Enseignant la sociologie des organisations depuis de nombreuses années, en particulier auprès de publics de formation continue, je voudrais, dans ce numéro consacré à la compréhension des organisations, apporter des éléments relevant de l'ordre du témoignage. Il s'agit de montrer l'impact spécifique des différents courants théoriques explicatifs, les réactions des publics et les facilités (ou difficultés) d'apprentissage propres à chacun de ces ensembles.

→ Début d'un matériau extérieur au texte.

(** * Shallow embedding of the ARC1 grid transformation engine

    Sources: grid_ops.py (GridOperations), transform_analysis.py
    (TransformationAnalyzer), transform_predictor.py
    (TransformationPredictor), pattern_testing.py (PatternTester) and
    recipe_testing/data_handlers.py (validate_grid).

    A numpy integer grid is a [list (list Z)] in row-major order; its shape
    is (number of rows, length of the first row). *)

From Stdlib Require Import ZArith List Bool Lia QArith.
From Stdlib Require Import Floats.SpecFloat.
From stdpp Require Import base list gmap sorting strings.
Import ListNotations.
Open Scope Z_scope.

(* ================================================================== *)
(** ** Grids *)

Abbreviation grid := (list (list Z)).
Abbreviation cell := (Z * Z)%type.

(** [grid.shape] *)
Definition height (g : grid) : Z := Z.of_nat (length g).
Definition width (g : grid) : Z := Z.of_nat (length (hd [] g)).

(** [grid[r, c]] for an in-bounds index *)
Definition get (g : grid) (r c : Z) : Z :=
  nth (Z.to_nat c) (nth (Z.to_nat r) g []) 0.

Definition in_bounds (g : grid) (rc : cell) : Prop :=
  0 <= fst rc < height g /\ 0 <= snd rc < width g.

(** A well-formed grid: at least one row, all rows of the same positive
    length. *)
Definition well_formed (g : grid) : Prop :=
  g <> [] /\ (0 < length (hd [] g))%nat /\
  Forall (fun row => length row = length (hd [] g)) g.

(** [range(n)] as a list of Python ints *)
Definition zrange (n : Z) : list Z := map Z.of_nat (seq 0 (Z.to_nat n)).

(** [for r in range(h): for c in range(w)] *)
Definition row_major_cells (g : grid) : list cell :=
  flat_map (fun r => map (fun c => (r, c)) (zrange (width g))) (zrange (height g)).

(* ================================================================== *)
(** ** float64 *)

(** numpy float64 values are IEEE 754 binary64 numbers: [spec_float]
    with 53 bits of precision and maximal exponent 1024, rounding to
    nearest, ties to even. *)
Definition f64 := spec_float.

(** Conversion of an integer to float64 ([int64 -> float64] cast). *)
Definition float_of_Z (x : Z) : f64 := binary_normalize 53 1024 x 0 false.

Definition fadd (x y : f64) : f64 := SFadd 53 1024 x y.
Definition fsub (x y : f64) : f64 := SFsub 53 1024 x y.
Definition fdivf (x y : f64) : f64 := SFdiv 53 1024 x y.

(** [x / y] on numpy int64 values: both are converted to float64 and
    divided, with no exception; a zero divisor gives [inf], [-inf] or
    [nan] (with a warning). *)
Definition fdiv (x y : Z) : f64 := fdivf (float_of_Z x) (float_of_Z y).

(** Python's [==] on floats ([0.0 == -0.0]; [nan] equals nothing). *)
Definition feqb (a b : f64) : bool := SFeqb a b.

Definition is_nan (a : f64) : bool := match a with S754_nan => true | _ => false end.

(* ================================================================== *)
(** ** GridOperations.get_objects *)

(** The object dictionary built by [get_objects].  [center] holds twice
    the Python center: [(max + min) / 2] is stored as [max + min], which
    keeps it an integer (the float value is exact for grid coordinates). *)
Record obj := mk_obj {
  value : Z;
  coords : list cell;
  min_r : Z; max_r : Z; min_c : Z; max_c : Z;
  size : Z;
  dimensions : Z * Z;
  center2 : Z * Z
}.

Definition zmin (l : list Z) : Z := fold_left Z.min (tl l) (hd 0 l).
Definition zmax (l : list Z) : Z := fold_left Z.max (tl l) (hd 0 l).

Definition make_obj (v : Z) (cs : list cell) : obj :=
  let rs := map fst cs in
  let cs' := map snd cs in
  {| value := v; coords := cs;
     min_r := zmin rs; max_r := zmax rs; min_c := zmin cs'; max_c := zmax cs';
     size := Z.of_nat (length cs);
     dimensions := (zmax rs - zmin rs + 1, zmax cs' - zmin cs' + 1);
     center2 := (zmax rs + zmin rs, zmax cs' + zmin cs') |}.

(** The nested [flood_fill].  The set [seen] is threaded explicitly; the
    result is the list of collected coordinates and the new [seen].  The
    Python recursion has no fuel; every call that does not return [[]]
    adds a fresh in-bounds cell to [seen], so the recursion depth is at
    most [H*W + 1] and [get_objects] passes that much fuel. *)
Fixpoint flood_fill (fuel : nat) (g : grid) (r c v : Z) (seen : list cell)
  : list cell * list cell :=
  match fuel with
  | O => ([], seen)
  | S fuel' =>
    if (r <? 0) || (r >=? height g) || (c <? 0) || (c >=? width g)
       || negb (get g r c =? v) || bool_decide ((r, c) ∈ seen)
    then ([], seen)
    else
      let seen0 := (r, c) :: seen in
      let '(l1, s1) := flood_fill fuel' g (r + 1) c v seen0 in
      let '(l2, s2) := flood_fill fuel' g (r - 1) c v s1 in
      let '(l3, s3) := flood_fill fuel' g r (c + 1) v s2 in
      let '(l4, s4) := flood_fill fuel' g r (c - 1) v s3 in
      ((r, c) :: l1 ++ l2 ++ l3 ++ l4, s4)
  end.

Definition ff_fuel (g : grid) : nat := (length g * length (hd [] g) + 1)%nat.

Le public de ces formations est composé de cadres moyens, de techniciens, de syndicalistes. La procédure de formation consiste en une présentation des différentes théories de sociologie des organisations, présentation qui se fait en deux journées et se termine par une grille d'analyse. Après quoi les stagiaires, retournant dans leur entreprise, réalisent une analyse sociologique organisationnelle de celle-ci. Deux à trois mois plus tard, ils retournent en formation et présentent chacun leur travail. Pour l'avoir expérimentée depuis vingt ans environ, je peux témoigner de la richesse de cette méthode. Les stagiaires en comprennent facilement l'intérêt car elle leur donne une clé de compréhension et d'interprétation de leur milieu professionnel en même temps qu'elle permet l'appropriation d'un mode d'approche de l'organisation, le plus souvent très original pour eux.

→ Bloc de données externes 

(** * GoVaultFS: a shallow embedding of the store, the stream codec and the
    transport's decoder, with the properties of the specification.

    Layout: the Go standard-library pieces the repository calls (SHA-1,
    hex, AES, CTR, bytes.Buffer, the [os] file calls) come first, then
    [crypto.go], [store.go], [p2p/encoding.go], [p2p/tcp_transport.go]
    and [server.go]; the theorems follow the definitions. *)

From Stdlib Require Import ZArith Lia Strings.Byte Ascii String List Bool.
From stdpp Require Import base option list strings gmap.

Local Open Scope Z_scope.

(* ------------------------------------------------------------------ *)
(** ** Bytes *)

Abbreviation byte := Byte.byte.

Definition byte_to_Z (b : byte) : Z := Z.of_N (Byte.to_N b).

Definition byte_of_Z (z : Z) : byte :=
  match Byte.of_N (Z.to_N (z mod 256)) with
  | Some b => b
  | None => Byte.x00
  end.

(** Go strings are byte sequences: [[]byte(s)] and [string(b)]. *)
Definition bytes_of_string (s : string) : list byte := list_byte_of_string s.

(* ------------------------------------------------------------------ *)
(** ** crypto/sha1 and encoding/hex (Go standard library, FIPS 180-4) *)

Module Sha1.

Definition w32 (x : Z) : Z := x mod 2 ^ 32.

Definition rotl (n x : Z) : Z :=
  w32 (Z.lor (Z.shiftl x n) (Z.shiftr x (32 - n))).

Definition add32 (x y : Z) : Z := w32 (x + y).

(** Big-endian serialisation of a [n]-byte unsigned integer. *)
Fixpoint be_bytes (n : nat) (x : Z) : list byte :=
  match n with
  | O => []
  | S k => byte_of_Z (Z.shiftr x (8 * Z.of_nat k)) :: be_bytes k x
  end.

Definition be_word (bs : list byte) : Z :=
  fold_left (fun acc b => acc * 256 + byte_to_Z b) bs 0.

(** Message padding: 0x80, zeros up to 56 mod 64, the bit length on 8 bytes. *)
Definition pad (msg : list byte) : list byte :=
  let len := Z.of_nat (length msg) in
  let zeros := Z.to_nat ((55 - len) mod 64) in
  msg ++ Byte.x80 :: repeat Byte.x00 zeros ++ be_bytes 8 (8 * len).

Fixpoint chunks (fuel n : nat) (l : list byte) : list (list byte) :=
  match fuel with
  | O => []
  | S f =>
      match l with
      | [] => []
      | _ => take n l :: chunks f n (drop n l)
      end
  end.

Definition block_words (blk : list byte) : list Z :=
  map be_word (chunks 16 4 blk).

(** The message schedule, most recent word first. *)
Fixpoint extend (n : nat) (rev_ws : list Z) : list Z :=
  match n with
  | O => rev_ws
  | S k =>
      let w := rotl 1 (Z.lxor (Z.lxor (nth 2 rev_ws 0) (nth 7 rev_ws 0))
                              (Z.lxor (nth 13 rev_ws 0) (nth 15 rev_ws 0))) in
      extend k (w :: rev_ws)
  end.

Quatre thèmes apparaissent centraux dans cet enseignement : le pouvoir et l'autorité ; les « mondes » et les « accords » ; la coopération présentée dans le cadre de la traduction, et, enfin, le changement et les cultures. Ces thèmes s'appuient sur les ensembles théoriques 1 que sont l'analyse stratégique, la théorie des conventions, celle de la traduction, celles qui décrivent l'organisation comme un lieu de culture et d'identité, et enfin le changement (voir tableau page suivante).
Faire passer le public en formation de la sociologie spontanée à une méthode d'approche rigoureuse de l'organisation est difficile. Les représentations présentes dans ces milieux professionnels, instruits dans les disciplines scientifiques, sont encombrées de prénotions portant sur la nature humaine, le poids de l'économique, de la technique, etc., même si cette sociologie spontanée révèle une part de la réalité vécue qui ne doit pas être négligée. Parvenir à une certaine rigueur est possible dans la mesure où ce sont les formés qui mènent eux-mêmes les analyses. Leur milieu professionnel peut être appréhendé dans des grilles dont la pertinence leur apparaît vite, et qui remplacent - avec l'avantage d'être utilisables - les données immédiates antérieures.
Pouvoir et autorité
Pouvoir et autorité sont des concepts facilement compréhensibles pour des individus ayant la fonction de mener une action au sein d'un groupe sur lequel ils ont autorité. Toute organisation se structure autour de phénomènes de pouvoir et d'autorité. Dans la panoplie des théories disponibles, l'analyse stratégique est utilisée pour introduire ce thème. Exposée à travers les deux ouvrages de référence L'Acteur et le Système et Le Pouvoir et la Règle, elle est un merveilleux instrument pour faire apparaître l'entreprise/organisation et ses différents services comme un système structuré par le pouvoir, composé d'acteurs, de leurs stratégies, de leurs jeux de pouvoir et de zones d'incertitude.
Cette situation est souvent rencontrée lors de l'introduction de nouvelles technologies. Je l'ai illustrée dans le cas Siphon 2. Il s'agissait de la modernisation d'un atelier d'une usine de produits chimiques. On y voyait un responsable du service des études écarter tous les autres services qui auraient pu prétendre contribuer à la mise en place du projet (fabrication et entretien-maintenance surtout), en particulier au moment où il fallait faire face aux incertitudes liées à la conception, à la préparation et à la mise en service d'un ensemble technique de grande taille. Au final, l'ensemble était techniquement réussi, mais il a fallu un très long délai avant que l'atelier sache le faire tourner et que l'entretien-maintenance puisse y intervenir.